Dataset entries
--*--
(* ===== verification/Rules.v ===== *)
(** [internal/rules]: rule packs ([pack.go]), scoring ([engine.go]) and the
    detached signature of a pack ([verify.go]).

    [gopkg.in/yaml.v3] is a parameter of the loaders: the decoded document or
    the error it returns. *)
From S2P Require Export GoOS Expr.

Record RuleResponse := mkRuleResponse { rr_Action : string }.

Record Rule := mkRule {
  ru_ID : string;
  ru_Techniques : list string;
  ru_Tactic : string;
  ru_MinSignals : Z;
  ru_BaseScore : Z;
  ru_PerSignal : Z;
  ru_CapScore : Z;
  ru_Description : string;
  ru_Macro : string;
  ru_Micro : string;
  ru_Src : string;
  ru_Type : string;
  ru_Conf : string;
  ru_Expr : string;
  ru_Correlate : list string;
  ru_CorrelateWindow : string;
  ru_CorrelateBoost : Z;
  ru_KillChainPhase : string;
  ru_Response : RuleResponse;
  ru_compiled : option Expr
}.

Record Pack := mkPack { pk_Version : string; pk_Rules : list Rule }.

#[export] Instance eta_Rule : Eta Rule := λ r,
  mkRule (ru_ID r) (ru_Techniques r) (ru_Tactic r) (ru_MinSignals r) (ru_BaseScore r)
    (ru_PerSignal r) (ru_CapScore r) (ru_Description r) (ru_Macro r) (ru_Micro r) (ru_Src r)
    (ru_Type r) (ru_Conf r) (ru_Expr r) (ru_Correlate r) (ru_CorrelateWindow r)
    (ru_CorrelateBoost r) (ru_KillChainPhase r) (ru_Response r) (ru_compiled r).

#[export] Instance eta_Pack : Eta Pack := λ p, mkPack (pk_Version p) (pk_Rules p).

Definition zero_Rule : Rule :=
  mkRule "" [] "" 0 0 0 0 "" "" "" "" "" "" "" [] "" 0 "" (mkRuleResponse "") None.

(** * Packs *)

Definition true_Expr : Expr := mkExpr (literalNode (Some (VBool true))) "".

Definition CompiledExpr (r : Rule) : Expr :=
  match ru_compiled r with
  | Some e => e
  | None => ok_or true_Expr (CompileExpr "")
  end.

(** One iteration of the loop of [LoadPack]. *)
Definition hydrate (r : Rule) : result Rule :=
  let r := if ru_CapScore r =? 0 then r <| ru_CapScore := 100 |> else r in
  let r := if ru_MinSignals r =? 0 then r <| ru_MinSignals := 1 |> else r in
  let r := if ru_PerSignal r =? 0 then r <| ru_PerSignal := 15 |> else r in
  if negb (ru_Expr r =s? "") then
    match CompileExpr (ru_Expr r) with
    | Ok e => Ok (r <| ru_compiled := Some e |>)
    | Err msg => Err ("rule " +:+ ru_ID r +:+ ": compile expr: " +:+ msg)
    end
  else Ok r.

Fixpoint hydrate_all (rs : list Rule) : result (list Rule) :=
  match rs with
  | [] => Ok []
  | r :: rs =>
      let? r' := hydrate r in
      let? rs' := hydrate_all rs in Ok (r' :: rs')
  end.

Definition LoadPack `{FileReader} (yaml_Unmarshal : string → result Pack) (path : string)
  : result Pack :=
  let? b := ReadFile path in
  let? p := yaml_Unmarshal b in
  let p := if pk_Version p =s? "" then p <| pk_Version := "0.0.0" |> else p in
  let? rs := hydrate_all (pk_Rules p) in
  Ok (p <| pk_Rules := rs |>).

Definition ByID (p : Pack) (id : string) : option Rule :=
  List.find (λ r, ru_ID r =s? id) (pk_Rules p).

Definition MergePack (p : Pack) (extra : option Pack) : Pack :=
  match extra with
  | None => p
  | Some extra =>
      let have := map ru_ID (pk_Rules p) in
      p <| pk_Rules := pk_Rules p ++ List.filter (λ r, negb (mem_str (ru_ID r) have)) (pk_Rules extra) |>
  end.

(** * Scoring *)

Definition Score (p : Pack) (ruleID : string) (signals : list string) : Z * bool :=
  match ByID p ruleID with
  | None => (0, false)
  | Some rule =>
      let n := Z.of_nat (length signals) in
      if n <? ru_MinSignals rule then (ru_BaseScore rule, true)
      else
        let conf := wrap64 (ru_BaseScore rule +
                      wrap64 (wrap64 (n - ru_MinSignals rule + 1) * ru_PerSignal rule)) in
        (if ru_CapScore rule <? conf then ru_CapScore rule else conf, true)
  end.

Definition SeverityFromConfidence (c : Z) (learning : bool) : string :=
  if learning then SeverityInfo
  else if 95 <=? c then SeverityCritical
  else if 85 <=? c then SeverityHigh
  else if 70 <=? c then SeverityMedium
  else SeverityLow.

(** * Signatures

    [crypto/ed25519]'s [Verify] is kept as the decision procedure it is. *)

Class Ed25519 := ed25519_Verify : string (* pub *) → string (* msg *) → string (* sig *) → bool.

Definition PublicKeySize : Z := 32.

Definition b64_decode_err (s : string) : result string :=
  match Base64.decode s with Some b => Ok b | None => Err "illegal base64 data" end.

Definition with_context {A} (ctx : string) (m : result A) : result A :=
  match m with Ok a => Ok a | Err e => Err (ctx +:+ ": " +:+ e) end.

Definition loadEd25519Pub `{FileReader} (path : string) : result string :=
  let? raw := ReadFile path in
  let s := trim_prefix (trim_space raw) "ed25519:" in
  let? b := with_context "decode pubkey" (b64_decode_err s) in
  if negb (slen b =? PublicKeySize) then Err "unexpected pubkey size" else Ok b.

Definition VerifyPackSignature `{FileReader} `{Ed25519} (packPath sigPath pubKeyPath : string)
  : result unit :=
  if pubKeyPath =s? "" then Err "rules: no public key configured; refusing to verify"
  else
    let? pub := with_context "load pubkey" (loadEd25519Pub pubKeyPath) in
    let? msg := ReadFile packPath in
    let? sigRaw := ReadFile sigPath in
    let? sig := with_context "decode signature" (b64_decode_err (trim_space sigRaw)) in
    if negb (ed25519_Verify pub msg sig) then Err "rules: signature verification failed"
    else Ok tt.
--*--
=== Requirement ===
Nothing but the lines from the one that contains "(** * Signatures" through the end of the data above should appear, each reproduced exactly.

=== Result for this task ===
(** * Signatures

    [crypto/ed25519]'s [Verify] is kept as the decision procedure it is. *)

Class Ed25519 := ed25519_Verify : string (* pub *) → string (* msg *) → string (* sig *) → bool.

Definition PublicKeySize : Z := 32.

Definition b64_decode_err (s : string) : result string :=
  match Base64.decode s with Some b => Ok b | None => Err "illegal base64 data" end.

Definition with_context {A} (ctx : string) (m : result A) : result A :=
  match m with Ok a => Ok a | Err e => Err (ctx +:+ ": " +:+ e) end.

Definition loadEd25519Pub `{FileReader} (path : string) : result string :=
  let? raw := ReadFile path in
  let s := trim_prefix (trim_space raw) "ed25519:" in
  let? b := with_context "decode pubkey" (b64_decode_err s) in
  if negb (slen b =? PublicKeySize) then Err "unexpected pubkey size" else Ok b.

Definition VerifyPackSignature `{FileReader} `{Ed25519} (packPath sigPath pubKeyPath : string)
  : result unit :=
  if pubKeyPath =s? "" then Err "rules: no public key configured; refusing to verify"
  else
    let? pub := with_context "load pubkey" (loadEd25519Pub pubKeyPath) in
    let? msg := ReadFile packPath in
    let? sigRaw := ReadFile sigPath in
    let? sig := with_context "decode signature" (b64_decode_err (trim_space sigRaw)) in
    if negb (ed25519_Verify pub msg sig) then Err "rules: signature verification failed"
    else Ok tt.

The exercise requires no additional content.